We are all more deeply connected to each other than we can ever know, and sometimes it takes a tragedy to remind that this is so.  All of my networks have been buzzing this week with the news of Jeremy Safran’s brutal and senseless murder last Monday.  Even if you’ve never heard of Jeremy or haven’t read anything of his, if you are a psychotherapist or counsellor today, the chances are very good that he has influenced your practice.

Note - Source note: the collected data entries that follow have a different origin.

Lemma lcg_in_unit_interval (k : nat) : in_unit_interval (lcg k).
Proof.
  unfold lcg. set (a := (Z.of_nat k * 37 + 11) mod 64).
  assert (Ha : 0 ≤ a < 64) by (apply Z.mod_pos_bound; lia). clearbody a.
  assert (H : forallb (λ a, PrimFloat.leb (float_of_Z 0)
                               (PrimFloat.div (float_of_Z a) (float_of_Z 64))
                            && PrimFloat.ltb (PrimFloat.div (float_of_Z a) (float_of_Z 64))
                                 (float_of_Z 1)) (seqZ 0 64) = true)
    by (vm_compute; reflexivity).
  pose proof (proj1 (forallb_forall _ _) H a) as Hx.
  apply andb_true_iff in Hx; [done|]. apply list_elem_of_In, elem_of_seqZ. lia.
Defined.

Lemma shuffle_is_fisher_yates_witness :
  (NoDup (grid 2 2) ∧ Z.of_nat (length (grid 2 2)) ≤ 2 ^ 32
   ∧ ∀ i, (1 ≤ i < length (grid 2 2))%nat →
          in_unit_interval (lcg (0 + (length (grid 2 2) - 1 - i))%nat))
  ∧ ∃ js, choices_in_range js 4 ∧ shuffle lcg 0 (grid 2 2) = fisher_yates js (grid 2 2).
Proof.
  assert (H2 : Z.of_nat (length (grid 2 2)) ≤ 2 ^ 32) by (vm_compute; discriminate).
  assert (H3 : ∀ i, (1 ≤ i < length (grid 2 2))%nat →
                    in_unit_interval (lcg (0 + (length (grid 2 2) - 1 - i))%nat))
    by (intros i _; apply lcg_in_unit_interval).
  split; [split; [apply grid_NoDup|split; [exact H2|exact H3]]|].
  pose proof (shuffle_is_fisher_yates lcg 0 (grid 2 2) (grid_NoDup 2 2) H2 H3) as H.
  cbv zeta in H. destruct H as ((js & Hr & Hs & _) & _).
  exists js. split; [exact Hr|exact Hs].
Defined.

Lemma empty_permutation_nan_witness :
  (canvasRef fresh_page = Some (Canvas 800 800 []) ∧ scheduled fresh_page = []
   ∧ dotsRef fresh_page = [])
  ∧ Prim2SF (revealProgress (frames 1 (startRevealAnimation 500 fresh_page))) = S754_nan
  ∧ paletteCount (frames 1 (startRevealAnimation 500 fresh_page)) = float_of_Z 500.
Proof.
  split; [repeat split|].
  pose proof (empty_permutation_nan fresh_page (Canvas 800 800 []) 500
                eq_refl eq_refl eq_refl) as H.
  cbv zeta in H. destruct H as (_ & _ & _ & _ & Hc & _ & Hn & _).
  split; [exact Hn | exact Hc].
Defined.
(** * Sankey visualizer: graph builder, layout overrides and link routing

    A shallow embedding of the layout-and-routing core of the
    sankey-visualizer repository:

    - [processData.processYearData] (utils/processData.ts): one data row
      to the fixed ten nodes and the value-weighted links;
    - [Diagram] (components/SankeyDiagram.tsx): the initial layout
      effect, the save handler and the routing computation [routedGraph].

    Numbers.  The source computes on JavaScript numbers.  They are
    modelled by exact rationals [Q]: the code under study only negates,
    adds, subtracts, halves, compares and takes [min]/[max], and a number
    literal stands for the rational it denotes.  Equality of two numbers
    is [Qeq] where the source compares them ([x || 0] tests [x] against
    zero), and Leibniz equality where a value is stored unchanged. *)

From Stdlib Require Import QArith Qminmax Qabs Lqa Lia Sorted.
From stdpp Require Import gmap strings list.

Local Open Scope Q_scope.

(** ** JavaScript operators on numbers *)

Module JS.

(** [a < b] on numbers. *)
Definition lt (a b : Q) : bool := negb (Qle_bool b a).

(** [a > b] on numbers. *)
Definition gt (a b : Q) : bool := lt b a.

(** Truthiness of an optional number: [undefined] and [0] are falsy. *)
Definition truthy (v : option Q) : bool :=
  match v with
  | Some q => negb (Qeq_bool q 0)
  | None => false
  end.

(** [a || b] where both operands may be [undefined]. *)
Definition or (a b : option Q) : option Q :=
  if truthy a then a else b.

(** [a || d] with a number literal [d] on the right. *)
Definition or_num (a : option Q) (d : Q) : Q :=
  match a with
  | Some q => if Qeq_bool q 0 then d else q
  | None => d
  end.

(** [a || d] on a number that is always present. *)
Definition or_def (a d : Q) : Q :=
  if Qeq_bool a 0 then d else a.

(** [Array.prototype.sort(cmp)].  The sort is stable and, for a
    comparator that is a consistent ordering, returns the elements in
    ascending order: an element goes before the first later element
    [b] with [cmp a b <= 0]. *)
Fixpoint sort_insert {A : Type} (cmp : A -> A -> Q) (a : A) (l : list A) : list A :=
  match l with
  | [] => [a]
  | b :: r => if Qle_bool (cmp a b) 0 then a :: b :: r else b :: sort_insert cmp a r
  end.

Fixpoint sort {A : Type} (cmp : A -> A -> Q) (l : list A) : list A :=
  match l with
  | [] => []
  | a :: r => sort_insert cmp a (sort cmp r)
  end.

End JS.

(** ** utils/processData.ts *)

Module processData.

Inductive Category := process | trade_node | loss_node | end_of_life.
Inductive LinkType := domestic | trade | loss.

(** The objects [processYearData] creates carry these fields only. *)
Record SankeyNode := mkNode {
  name : string;
  id : string;
  category : Category
}.

Record SankeyLink := mkLink {
  source : nat;
  target : nat;
  value : Q;
  realValue : Q;
  type : LinkType
}.

Record GraphData := mkGraph {
  nodes : list SankeyNode;
  links : list SankeyLink
}.

(** A data row: a JavaScript object read by column name.  An absent
    column reads as [undefined]. *)
Abbreviation NdDataRow := (gmap string Q).

(** [addLink], with the [links] array it pushes to passed explicitly. *)
Definition addLink (source target : nat) (value : Q) (type : LinkType)
    (forceVisible : bool) (links : list SankeyLink) : list SankeyLink :=
  let absValue := Qabs value in
  let realValue := absValue in
  let absValue :=
    if forceVisible && JS.lt absValue (1#4) then 1#4 else absValue in
  if JS.gt absValue (1#1000)
  then links ++ [mkLink source target absValue realValue type]
  else links.

Definition the_nodes : list SankeyNode :=
  [ mkNode "Ore" "ore" process;
    mkNode "Concentrate" "concentrate" process;
    mkNode "Metal" "metal" process;
    mkNode "NdFeB Magnet" "magnet" process;
    mkNode "Other Semi-products" "other_semi" process;
    mkNode "Wind Turbine" "wind_turbine" process;
    mkNode "Other Final Products" "other_final" process;
    mkNode "Loss" "loss" loss_node;
    mkNode "Export" "export" trade_node;
    mkNode "End of Life" "eol" end_of_life ].

Definition eolToLoss (row : NdDataRow) : Q :=
  JS.or_num (JS.or (row !! "end of life") (row !! "end of life to loss")) 0.

Definition otherSemiFlow (row : NdDataRow) : Q :=
  JS.or_num (row !! "domestic-other semi-products") 0.

Definition processYearData (row : NdDataRow) : GraphData :=
  let links := [] in
  (* 1. Ore Stage *)
  let links := addLink 0 1 (JS.or_num (row !! "domestic-ore") 0) domestic false links in
  (* 2. Concentrate Stage *)
  let exportConcentrate :=
    JS.or_num (row !! "trade-concentrate") 0 + JS.or_num (row !! "export-concentrate") 0 in
  let links := addLink 1 8 exportConcentrate trade false links in
  let links := addLink 1 7 (JS.or_num (row !! "loss-concentrate") 0) loss false links in
  let links := addLink 1 2 (JS.or_num (row !! "domestic-concentrate") 0) domestic false links in
  (* 3. Metal Stage *)
  let exportMetal :=
    JS.or_num (row !! "trade-metal") 0 + JS.or_num (row !! "export-metal") 0 in
  let links := addLink 2 8 exportMetal trade false links in
  let links := addLink 2 7 (JS.or_num (row !! "loss-metal") 0) loss false links in
  let links := addLink 2 3 (JS.or_num (row !! "domestic-metal") 0) domestic false links in
  let links := addLink 2 4 (otherSemiFlow row) domestic false links in
  (* 4. Semi-Products Stage *)
  let magnetEx := JS.or_num (row !! "permanent magnets-ex(kt)") 0 in
  let tradeMagnet := JS.or_num (row !! "trade-permenent magnets") 0 in
  let exportMagnet := JS.or_num (row !! "export-permenent magnets") 0 in
  let totalMagnetExport := magnetEx + tradeMagnet + exportMagnet in
  let links := addLink 3 8 totalMagnetExport trade false links in
  let links := addLink 3 7 (JS.or_num (row !! "loss-permenent magnets") 0) loss false links in
  let exportOtherSemi := JS.or_num (row !! "export-other semi-products") 0 in
  let links := addLink 4 8 exportOtherSemi trade false links in
  let links := addLink 3 5 (JS.or_num (row !! "domestic-permenent magnets") 0) domestic false links in
  let links := addLink 3 6 (JS.or_num (row !! "domestic-other finalproducts") 0) domestic false links in
  let links := addLink 4 6 (otherSemiFlow row) domestic false links in
  (* 5. Final Products Stage *)
  let exportWindTurbine :=
    JS.or_num (row !! "trade-wind turbine") 0 + JS.or_num (row !! "export-wind turbine") 0 in
  let links := addLink 5 8 exportWindTurbine trade false links in
  let exportOtherFinal := JS.or_num (row !! "export-other finalproducts") 0 in
  let links := addLink 6 8 exportOtherFinal trade false links in
  (* End of Life flows, force visible *)
  let links := addLink 5 9 (JS.or_num (row !! "Wind Turbine outflow") 0) domestic true links in
  let links := addLink 6 9 (JS.or_num (row !! "Others outflow") 0) domestic true links in
  let links := addLink 9 7 (eolToLoss row) loss true links in
  mkGraph the_nodes links.

(** The row of the first scenario. *)
Definition row_2020 : NdDataRow :=
  <["year" := 2020]> (<["domestic-ore" := 100]> ∅).

End processData.


(** ** components/SankeyDiagram.tsx *)

Module Diagram.

Export processData (Category, process, trade_node, loss_node, end_of_life,
                    LinkType, domestic, trade, loss).

Inductive Side := Top | Bottom | Left | Right.

(** An endpoint attachment record.  [{ ...l.sourceCoords, side }] on a
    link that was never routed has a side and no point yet. *)
Record Coords := mkCoords {
  x : option Q;
  y : option Q;
  side : Side
}.

(** A node object of the working graph.  The generic layout has set
    [index] and the four extents on every node it returns, which is what
    the source asserts with [node.x0!]. *)
Record SankeyNode := mkNode {
  id : string;
  name : string;
  category : Category;
  index : nat;
  x0 : Q;
  x1 : Q;
  y0 : Q;
  y1 : Q;
  isRotated : option bool
}.

(** A link object of the working graph.  [source] and [target] are the
    node objects the link refers to, with the extents the routing reads
    through those references. *)
Record SankeyLink := mkLink {
  source : SankeyNode;
  target : SankeyNode;
  value : Q;
  realValue : option Q;
  type : LinkType;
  width : option Q;
  sourceCoords : option Coords;
  targetCoords : option Coords
}.

Record Graph := mkGraph {
  nodes : list SankeyNode;
  links : list SankeyLink
}.

Record SavedLinkLayout := mkSavedLink {
  sourceOffset : option Q;
  targetOffset : option Q;
  sourceSide : option Side;
  targetSide : option Side
}.

Module SavedNodeLayout.
Record t := mk {
  x0 : Q;
  x1 : Q;
  y0 : Q;
  y1 : Q;
  isRotated : bool
}.
End SavedNodeLayout.

Module SavedLayoutMap.
Record t := mk {
  nodes : gmap string SavedNodeLayout.t;
  links : gmap string SavedLinkLayout
}.
End SavedLayoutMap.

Abbreviation LinkOffsets := (gmap string SavedLinkLayout).

Definition getLinkKey (link : SankeyLink) : string :=
  String.append (id (source link)) (String.append "-" (id (target link))).

Record Point := mkPoint { px : Q; py : Q }.

Definition getCenter (node : SankeyNode) : Point :=
  mkPoint ((x0 node + x1 node) / 2) ((y0 node + y1 node) / 2).

(** *** Link routing ([routedGraph]) *)

Inductive Direction := Outgoing | Incoming.

(** The eight bucket names: ['top'], ..., ['right'] are
    [(Outgoing, _)]; ['inTop'], ..., ['inRight'] are [(Incoming, _)]. *)
Definition BucketName : Type := Direction * Side.

(** [side.startsWith('in')] *)
Definition startsWith_in (b : BucketName) : bool :=
  match fst b with Incoming => true | Outgoing => false end.

(** [side.toLowerCase().includes('top') || side.toLowerCase().includes('bottom')] *)
Definition isHorizontalEdge (b : BucketName) : bool :=
  match snd b with Top | Bottom => true | Left | Right => false end.

(** The bucket object of one node, read by bucket name; each bucket is
    an array of references to link objects, here positions in
    [graph.links]. *)
Definition NodeBuckets : Type := BucketName -> list nat.

Definition emptyBuckets : NodeBuckets := fun _ => [].

Definition side_eqb (a b : Side) : bool :=
  match a, b with
  | Top, Top | Bottom, Bottom | Left, Left | Right, Right => true
  | _, _ => false
  end.

Definition dir_eqb (a b : Direction) : bool :=
  match a, b with
  | Outgoing, Outgoing | Incoming, Incoming => true
  | _, _ => false
  end.

Definition bucket_eqb (a b : BucketName) : bool :=
  dir_eqb (fst a) (fst b) && side_eqb (snd a) (snd b).

(** [buckets[b].push(k)] *)
Definition push (buckets : NodeBuckets) (b : BucketName) (k : nat) : NodeBuckets :=
  fun b' => if bucket_eqb b b' then buckets b' ++ [k] else buckets b'.

Definition savedSide (saved : option SavedLinkLayout)
    (f : SavedLinkLayout -> option Side) : option Side :=
  match saved with Some s => f s | None => None end.

Definition savedOffsetOf (saved : option SavedLinkLayout)
    (f : SavedLinkLayout -> option Q) : option Q :=
  match saved with Some s => f s | None => None end.

Definition sourceSideOf (linkOffsets : LinkOffsets) (l : SankeyLink) : Side :=
  let source := source l in
  let target := target l in
  let saved := linkOffsets !! getLinkKey l in
  let sW := x1 source - x0 source in
  let sH := y1 source - y0 source in
  let sourceIsHorizontal := JS.gt sW sH in
  let sC := getCenter source in
  let tC := getCenter target in
  match savedSide saved sourceSide with
  | Some s => s
  | None =>
      if sourceIsHorizontal
      then (if JS.gt (py tC) (py sC) then Bottom else Top)
      else (if JS.gt (px tC) (px sC) then Right else Left)
  end.

Definition targetSideOf (linkOffsets : LinkOffsets) (l : SankeyLink) : Side :=
  let source := source l in
  let target := target l in
  let saved := linkOffsets !! getLinkKey l in
  let tW := x1 target - x0 target in
  let tH := y1 target - y0 target in
  let targetIsHorizontal := JS.gt tW tH in
  let sC := getCenter source in
  let tC := getCenter target in
  match savedSide saved targetSide with
  | Some s => s
  | None =>
      if targetIsHorizontal
      then (if JS.gt (py sC) (py tC) then Bottom else Top)
      else (if JS.gt (px sC) (px tC) then Right else Left)
  end.
(* ===== verification/Py.v ===== *)
(** * Python semantics used by the handlers

    The values a handler receives from [request.get_json()] and returns
    from [Question.format()] are JSON values, which Python holds as
    [None], [bool], [int], [str], [list] and [dict]: [pyval].  The
    exceptions the code raises ([abort(code)]) or lets escape
    ([KeyError], [TypeError], [ValueError], [IndexError],
    [AttributeError], the store's errors) are the constructors of [exn],
    and a computation that may raise is a [result].  The builtins the
    code calls ([dict.get], [d[k]], [==] against an int, truthiness,
    [len], iteration, [l[i]], [l[a:b]], [random.randrange]) are defined
    here with CPython's semantics, together with the lemmas the
    components share about them. *)

From Stdlib Require Import String Ascii.
From Stdlib Require Import List Arith Lia ZArith Bool.
From S2P Require Import Prelude.
Import ListNotations.

Local Set Warnings "-register-all".

(** ** Values and exceptions *)

(** A dict is the list of its items; a dict built by the JSON decoder has
    distinct keys, so the first binding of a key is its only one. *)
Inductive pyval : Type :=
| PNone
| PBool (b : bool)
| PInt (z : Z)
| PStr (s : string)
| PList (l : list pyval)
| PDict (kv : list (string * pyval)).

Inductive exn : Type :=
| HTTPException (code : Z)   (** raised by flask's [abort(code)] *)
| KeyError
| TypeError
| ValueError
| IndexError
| AttributeError
| DBError.                   (** a [sqlalchemy.exc] error of the store *)

Inductive result (A : Type) : Type :=
| Ok (a : A)
| Raise (e : exn).
Arguments Ok {A} a.
Arguments Raise {A} e.

Definition bind {A B : Type} (c : result A) (k : A -> result B) : result B :=
  match c with
  | Ok a => k a
  | Raise e => Raise e
  end.

Notation "x <- c ;; k" := (bind c (fun x => k))
  (at level 61, c at next level, right associativity) : trivia_scope.
Open Scope trivia_scope.

(** [try: c  except: h] with a bare [except], which catches every
    exception, [HTTPException] included. *)
Definition try_except {A : Type} (c : result A) (h : exn -> result A) : result A :=
  match c with
  | Ok a => Ok a
  | Raise e => h e
  end.

(** [flask.abort(code)]. *)
Definition abort {A : Type} (code : Z) : result A := Raise (HTTPException code).

(** ** Builtins *)

Fixpoint assoc_get (k : string) (kv : list (string * pyval)) : option pyval :=
  match kv with
  | [] => None
  | (k', v) :: kv' => if String.eqb k k' then Some v else assoc_get k kv'
  end.

(** [d.get(k, None)]; a value that is not a dict has no [get]. *)
Definition py_get (d : pyval) (k : string) : result pyval :=
  match d with
  | PDict kv => Ok (match assoc_get k kv with Some v => v | None => PNone end)
  | _ => Raise AttributeError
  end.

(** [d[k]] with a string key. *)
Definition py_subscript (d : pyval) (k : string) : result pyval :=
  match d with
  | PDict kv => match assoc_get k kv with Some v => Ok v | None => Raise KeyError end
  | _ => Raise TypeError
  end.

(** [v == None]. *)
Definition py_is_none (v : pyval) : bool :=
  match v with PNone => true | _ => false end.

(** [v == n] for an int [n]: [True == 1] and [False == 0] in Python. *)
Definition py_eq_int (v : pyval) (n : Z) : bool :=
  match v with
  | PInt z => Z.eqb z n
  | PBool b => Z.eqb (if b then 1 else 0) n
  | _ => false
  end.

(** [bool(v)]. *)
Definition py_truthy (v : pyval) : bool :=
  match v with
  | PNone => false
  | PBool b => b
  | PInt z => negb (Z.eqb z 0)
  | PStr s => negb (String.eqb s EmptyString)
  | PList l => negb (Nat.eqb (length l) 0)
  | PDict kv => negb (Nat.eqb (length kv) 0)
  end.

(** [for x in v]: a list yields its elements, a string its characters, a
    dict its keys; anything else is not iterable. *)
Definition py_iter (v : pyval) : result (list pyval) :=
  match v with
  | PList l => Ok l
  | PStr s => Ok (map (fun c => PStr (String c EmptyString)) (list_ascii_of_string s))
  | PDict kv => Ok (map (fun p => PStr (fst p)) kv)
  | _ => Raise TypeError
  end.

(** [len(v)]. *)
Definition py_len (v : pyval) : result nat :=
  match v with
  | PList l => Ok (length l)
  | PStr s => Ok (String.length s)
  | PDict kv => Ok (length kv)
  | _ => Raise TypeError
  end.

(** [l[i]]: a negative index counts from the end. *)
Definition py_index {A : Type} (l : list A) (i : Z) : result A :=
  let n := Z.of_nat (length l) in
  let j := if (i <? 0)%Z then (i + n)%Z else i in
  if ((j <? 0)%Z || (n <=? j)%Z)%bool then Raise IndexError
  else match nth_error l (Z.to_nat j) with
       | Some x => Ok x
       | None => Raise IndexError
       end.

(** A bound of [l[a:b]] (step 1) after CPython's [PySlice_AdjustIndices]. *)
Definition slice_bound (n i : Z) : Z :=
  if (i <? 0)%Z then Z.max 0 (i + n) else Z.min i n.

(** [l[start:stop]]. *)
Definition py_slice {A : Type} (l : list A) (start stop : Z) : list A :=
  let n := Z.of_nat (length l) in
  let s := slice_bound n start in
  let e := slice_bound n stop in
  firstn (Z.to_nat (e - s)) (skipn (Z.to_nat s) l).

(** [random.randrange(start, stop, 1)]; the generator's draw [r] is
    reduced into the range.  An empty range raises [ValueError]. *)
Definition randrange (start stop : Z) (r : nat) : result Z :=
  let width := (stop - start)%Z in
  if (0 <? width)%Z then Ok (start + Z.of_nat r mod width)%Z else Raise ValueError.

(** ** Lemmas *)

Lemma bind_Ok_inv {A B : Type} (c : result A) (k : A -> result B) (b : B) :
  bind c k = Ok b -> exists a, c = Ok a /\ k a = Ok b.
Proof. destruct c; simpl; [eauto | discriminate]. Qed.

Lemma slice_bound_range (n i : Z) : (0 <= n)%Z -> (0 <= slice_bound n i <= n)%Z.
Proof. unfold slice_bound. destruct (Z.ltb_spec i 0); lia. Qed.

Lemma py_slice_length {A : Type} (l : list A) (a b : Z) :
  length (py_slice l a b) <= Z.to_nat (slice_bound (Z.of_nat (length l)) b
                                       - slice_bound (Z.of_nat (length l)) a).
Proof. unfold py_slice. apply length_firstn_le. Qed.

Lemma py_slice_nil_iff {A : Type} (l : list A) (a b : Z) :
  py_slice l a b = [] <->
  (slice_bound (Z.of_nat (length l)) b <= slice_bound (Z.of_nat (length l)) a)%Z.
Proof.
  unfold py_slice. rewrite <- length_zero_iff_nil, length_firstn, length_skipn.
  pose proof (slice_bound_range (Z.of_nat (length l)) a).
  pose proof (slice_bound_range (Z.of_nat (length l)) b). lia.
Qed.

(** Within bounds, a slice is a [firstn] of a [skipn]. *)
Lemma py_slice_In {A : Type} (l : list A) (a b : Z) (x : A) :
  In x (py_slice l a b) -> In x l.
Proof. unfold py_slice. intros H. now apply In_firstn, In_skipn in H. Qed.

Lemma py_slice_nonneg {A : Type} (l : list A) (a b : Z) :
  (0 <= a)%Z -> (a <= b)%Z ->
  py_slice l a b = firstn (Z.to_nat (b - a)) (skipn (Z.to_nat a) l).
Proof.
  intros Ha Hab. unfold py_slice, slice_bound.
  destruct (Z.ltb_spec a 0), (Z.ltb_spec b 0); try lia.
  set (n := Z.of_nat (length l)).
  destruct (Z.le_ge_cases a n).
  - rewrite (Z.min_l a n) by lia.
    destruct (Z.le_ge_cases b n).
    + now rewrite Z.min_l by lia.
    + rewrite (Z.min_r b n) by lia.
      rewrite !firstn_all2; [reflexivity| |];
        rewrite length_skipn; unfold n in *; lia.
  - rewrite (Z.min_r a n), (Z.min_r b n) by lia.
    rewrite !skipn_all2 by (unfold n in *; lia).
    now rewrite !firstn_nil.
Qed.

Lemma py_index_in_range {A : Type} (l : list A) (i : nat) :
  i < length l -> exists x, py_index l (Z.of_nat i) = Ok x /\ nth_error l i = Some x.
Proof.
  intros Hi. unfold py_index.
  destruct (Z.ltb_spec (Z.of_nat i) 0); [lia|].
  destruct (Z.ltb_spec (Z.of_nat i) 0), (Z.leb_spec (Z.of_nat (length l)) (Z.of_nat i));
    try lia. simpl. rewrite Nat2Z.id.
  destruct (nth_error l i) eqn:E; [eauto|].
  apply nth_error_None in E. lia.
Qed.

Lemma py_index_Ok_In {A : Type} (l : list A) (i : Z) (x : A) :
  py_index l i = Ok x -> In x l.
Proof.
  unfold py_index. destruct (_ || _)%bool; [discriminate|].
  destruct (nth_error l _) eqn:E; intros H; inv H. eapply nth_error_In; eauto.
Qed.

Lemma randrange_range (n : Z) (r : nat) (y : Z) :
  randrange 0 n r = Ok y -> (0 <= y < n)%Z.
Proof.
  unfold randrange. intros Hr. destruct (Z.ltb_spec 0 (n - 0)); inv Hr.
  pose proof (Z.mod_pos_bound (Z.of_nat r) (n - 0)). lia.
Qed.

(** Every index of a non-empty range is drawn by some generator output. *)
Lemma randrange_onto (n : Z) (y : Z) :
  (0 <= y < n)%Z -> randrange 0 n (Z.to_nat y) = Ok y.
Proof.
  intros Hy. unfold randrange. destruct (Z.ltb_spec 0 (n - 0)); [|lia].
  rewrite Z2Nat.id, Z.sub_0_r, Z.mod_small by lia. reflexivity.
Qed.

Lemma randrange_empty (start stop : Z) (r : nat) :
  (stop <= start)%Z -> randrange start stop r = Raise ValueError.
Proof. intros H. unfold randrange. destruct (Z.ltb_spec 0 (stop - start)); [lia|reflexivity]. Qed.

(** [len(v)] counts what [for x in v] yields. *)
Lemma py_len_iter (v : pyval) (n : nat) (l : list pyval) :
  py_len v = Ok n -> py_iter v = Ok l -> n = length l.
Proof.
  destruct v; simpl; intros H1 H2; inv H1; inv H2; rewrite ?length_map; try reflexivity.
  induction s; simpl; congruence.
Qed.

#[export] Hint Resolve py_index_Ok_In randrange_range randrange_onto : trivia.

His was a maverick spirit, wandering restlessly between most of the major approaches to psychotherapy, always open to new things. He started in the humanistic-experiential therapy tradition, where he first studied with Les Greenberg and help lay the theoretical ground work for emotion-focused therapy.  After that, with Zindel Segal, he was responsible for broadening and softening CBT, by adding an interpersonal emphasis.

Although I’d known him since the early 1980’s, mu closest interactions with Jeremy were in the 1990’s, when we both were running American clinical psychology doctoral programs.  We were both part of a rump faction of DCTs (Directors of Clinical Training) who tried to resist the rising tide of CBT in American clinical psychology in what felt like a dark time, as CBT advocates attempted to impose this approach as the dominant approach in our courses.  It was good to have an ally and we had lots of interesting talks.

In my opinion, his most important work was with Chris Muran, with whom he initiated a major continuing line of research and practice on therapeutic rupture and repair.  If the phrase “alliance rupture” is in your working vocabulary, there you will find Jeremy in your work as a counsellor or psychotherapist.  Finally, I think, he found a home, or rather several homes, in psychoanalysis and Buddhism, and the dialogue between them.

If you want to learn more about Jeremy Safran and his many contributions, you can go to his website:
http://www.jeremysafran.com/ 

Rest in peace, Jeremy, you are part of us, and live on in us.  We won’t forget you.